==== Source material ====

Definition consume_next (pending_sequence : Z) (current : RibonProtectedStateSnapshot)
  : RibonProtectedStateStatus + RibonProtectedRecord :=
  if (snapshot_kind current !=? RIBON_PROTECTED_STATE_KIND_TRIAL) ||
     (snapshot_pending_sequence current !=? pending_sequence)
  then inl RIBON_PROTECTED_STATE_STATUS_ROLLBACK
  else if snapshot_trial_attempts_remaining current =? 0
  then inl RIBON_PROTECTED_STATE_STATUS_ATTEMPTS_EXHAUSTED
  else inr (next_record RIBON_PROTECTED_STATE_KIND_TRIAL (snapshot_confirmed_floor current)
              (snapshot_pending_sequence current) (u32 (snapshot_trial_attempts_remaining current - 1))
              (snapshot_trial_binding_digest current) (snapshot_attempt_sequence current)).

Definition ribon_protected_state_consume_trial_attempt
    (journal : option (RibonProtectedStateJournal W)) (pending_sequence : Z)
  : ps RibonProtectedStateSnapshot := open_and_transition journal (consume_next pending_sequence).

Definition confirm_next (pending_sequence : Z) (current : RibonProtectedStateSnapshot)
  : RibonProtectedStateStatus + RibonProtectedRecord :=
  if (snapshot_kind current !=? RIBON_PROTECTED_STATE_KIND_TRIAL) ||
     (snapshot_pending_sequence current !=? pending_sequence) ||
     negb (bytes_zero (snapshot_trial_binding_digest current)) ||
     (snapshot_attempt_sequence current !=? 0)
  then inl RIBON_PROTECTED_STATE_STATUS_ROLLBACK
  else inr (next_record RIBON_PROTECTED_STATE_KIND_CONFIRMED pending_sequence 0 0 (zeros 32) 0).

Definition ribon_protected_state_confirm (journal : option (RibonProtectedStateJournal W))
    (pending_sequence : Z) : ps RibonProtectedStateSnapshot :=
  open_and_transition journal (confirm_next pending_sequence).

(** The journal already confirms this attempt. *)
Definition already_confirmed (pending_sequence : Z) (binding_digest : bytes) (attempt_sequence : Z)
    (current : RibonProtectedStateSnapshot) : bool :=
  (snapshot_kind current =? RIBON_PROTECTED_STATE_KIND_CONFIRMED) &&
  (snapshot_confirmed_floor current =? pending_sequence) &&
  (snapshot_attempt_sequence current =? attempt_sequence) &&
  bytes_equal (snapshot_trial_binding_digest current) binding_digest.

Definition confirm_bound_next (pending_sequence : Z) (binding_digest : bytes) (attempt_sequence : Z)
    (current : RibonProtectedStateSnapshot) : RibonProtectedStateStatus + RibonProtectedRecord :=
  if (snapshot_kind current !=? RIBON_PROTECTED_STATE_KIND_TRIAL) ||
     (snapshot_pending_sequence current !=? pending_sequence) ||
     (snapshot_attempt_sequence current !=? attempt_sequence) ||
     negb (bytes_equal (snapshot_trial_binding_digest current) binding_digest)
  then inl RIBON_PROTECTED_STATE_STATUS_BINDING_MISMATCH
  else inr (next_record RIBON_PROTECTED_STATE_KIND_CONFIRMED pending_sequence 0 0 binding_digest
              attempt_sequence).

(** [snapshot] is NULL or not. *)
Definition ribon_protected_state_confirm_bound (journal : option (RibonProtectedStateJournal W))
    (pending_sequence : Z) (binding_digest : option bytes) (attempt_sequence : Z) (snapshot : bool)
  : ps RibonProtectedStateSnapshot :=
  leave_if (negb snapshot || bad_binding binding_digest attempt_sequence)
    RIBON_PROTECTED_STATE_STATUS_INVALID_ARGUMENT;;
  current ← ribon_protected_state_open journal true;
  let digest := default [] binding_digest in
  if already_confirmed pending_sequence digest attempt_sequence current then mret current
  else
    match journal with
    | None => leave RIBON_PROTECTED_STATE_STATUS_INVALID_ARGUMENT
    | Some j =>
      next ← lift (confirm_bound_next pending_sequence digest attempt_sequence current);
      transition_record j current next
    end.

Definition fail_next (current : RibonProtectedStateSnapshot)
  : RibonProtectedStateStatus + RibonProtectedRecord :=
  if snapshot_kind current !=? RIBON_PROTECTED_STATE_KIND_TRIAL
  then inl RIBON_PROTECTED_STATE_STATUS_ROLLBACK
  else inr (next_record RIBON_PROTECTED_STATE_KIND_CONFIRMED (snapshot_confirmed_floor current) 0 0
              (snapshot_trial_binding_digest current) (snapshot_attempt_sequence current)).

Definition ribon_protected_state_fail_trial (journal : option (RibonProtectedStateJournal W))
  : ps RibonProtectedStateSnapshot := open_and_transition journal fail_next.
End Engine.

====

Aim of the task: Repeat the whole of the data above exactly as it appears.

Response for this exercise:
Definition consume_next (pending_sequence : Z) (current : RibonProtectedStateSnapshot)
  : RibonProtectedStateStatus + RibonProtectedRecord :=
  if (snapshot_kind current !=? RIBON_PROTECTED_STATE_KIND_TRIAL) ||
     (snapshot_pending_sequence current !=? pending_sequence)
  then inl RIBON_PROTECTED_STATE_STATUS_ROLLBACK
  else if snapshot_trial_attempts_remaining current =? 0
  then inl RIBON_PROTECTED_STATE_STATUS_ATTEMPTS_EXHAUSTED
  else inr (next_record RIBON_PROTECTED_STATE_KIND_TRIAL (snapshot_confirmed_floor current)
              (snapshot_pending_sequence current) (u32 (snapshot_trial_attempts_remaining current - 1))
              (snapshot_trial_binding_digest current) (snapshot_attempt_sequence current)).

Definition ribon_protected_state_consume_trial_attempt
    (journal : option (RibonProtectedStateJournal W)) (pending_sequence : Z)
  : ps RibonProtectedStateSnapshot := open_and_transition journal (consume_next pending_sequence).

Definition confirm_next (pending_sequence : Z) (current : RibonProtectedStateSnapshot)
  : RibonProtectedStateStatus + RibonProtectedRecord :=
  if (snapshot_kind current !=? RIBON_PROTECTED_STATE_KIND_TRIAL) ||
     (snapshot_pending_sequence current !=? pending_sequence) ||
     negb (bytes_zero (snapshot_trial_binding_digest current)) ||
     (snapshot_attempt_sequence current !=? 0)
  then inl RIBON_PROTECTED_STATE_STATUS_ROLLBACK
  else inr (next_record RIBON_PROTECTED_STATE_KIND_CONFIRMED pending_sequence 0 0 (zeros 32) 0).

Definition ribon_protected_state_confirm (journal : option (RibonProtectedStateJournal W))
    (pending_sequence : Z) : ps RibonProtectedStateSnapshot :=
  open_and_transition journal (confirm_next pending_sequence).

(** The journal already confirms this attempt. *)
Definition already_confirmed (pending_sequence : Z) (binding_digest : bytes) (attempt_sequence : Z)
    (current : RibonProtectedStateSnapshot) : bool :=
  (snapshot_kind current =? RIBON_PROTECTED_STATE_KIND_CONFIRMED) &&
  (snapshot_confirmed_floor current =? pending_sequence) &&
  (snapshot_attempt_sequence current =? attempt_sequence) &&
  bytes_equal (snapshot_trial_binding_digest current) binding_digest.

Definition confirm_bound_next (pending_sequence : Z) (binding_digest : bytes) (attempt_sequence : Z)
    (current : RibonProtectedStateSnapshot) : RibonProtectedStateStatus + RibonProtectedRecord :=
  if (snapshot_kind current !=? RIBON_PROTECTED_STATE_KIND_TRIAL) ||
     (snapshot_pending_sequence current !=? pending_sequence) ||
     (snapshot_attempt_sequence current !=? attempt_sequence) ||
     negb (bytes_equal (snapshot_trial_binding_digest current) binding_digest)
  then inl RIBON_PROTECTED_STATE_STATUS_BINDING_MISMATCH
  else inr (next_record RIBON_PROTECTED_STATE_KIND_CONFIRMED pending_sequence 0 0 binding_digest
              attempt_sequence).

(** [snapshot] is NULL or not. *)
Definition ribon_protected_state_confirm_bound (journal : option (RibonProtectedStateJournal W))
    (pending_sequence : Z) (binding_digest : option bytes) (attempt_sequence : Z) (snapshot : bool)
  : ps RibonProtectedStateSnapshot :=
  leave_if (negb snapshot || bad_binding binding_digest attempt_sequence)
    RIBON_PROTECTED_STATE_STATUS_INVALID_ARGUMENT;;
  current ← ribon_protected_state_open journal true;
  let digest := default [] binding_digest in
  if already_confirmed pending_sequence digest attempt_sequence current then mret current
  else
    match journal with
    | None => leave RIBON_PROTECTED_STATE_STATUS_INVALID_ARGUMENT
    | Some j =>
      next ← lift (confirm_bound_next pending_sequence digest attempt_sequence current);
      transition_record j current next
    end.

Definition fail_next (current : RibonProtectedStateSnapshot)
  : RibonProtectedStateStatus + RibonProtectedRecord :=
  if snapshot_kind current !=? RIBON_PROTECTED_STATE_KIND_TRIAL
  then inl RIBON_PROTECTED_STATE_STATUS_ROLLBACK
  else inr (next_record RIBON_PROTECTED_STATE_KIND_CONFIRMED (snapshot_confirmed_floor current) 0 0
              (snapshot_trial_binding_digest current) (snapshot_attempt_sequence current)).

Definition ribon_protected_state_fail_trial (journal : option (RibonProtectedStateJournal W))
  : ps RibonProtectedStateSnapshot := open_and_transition journal fail_next.
End Engine.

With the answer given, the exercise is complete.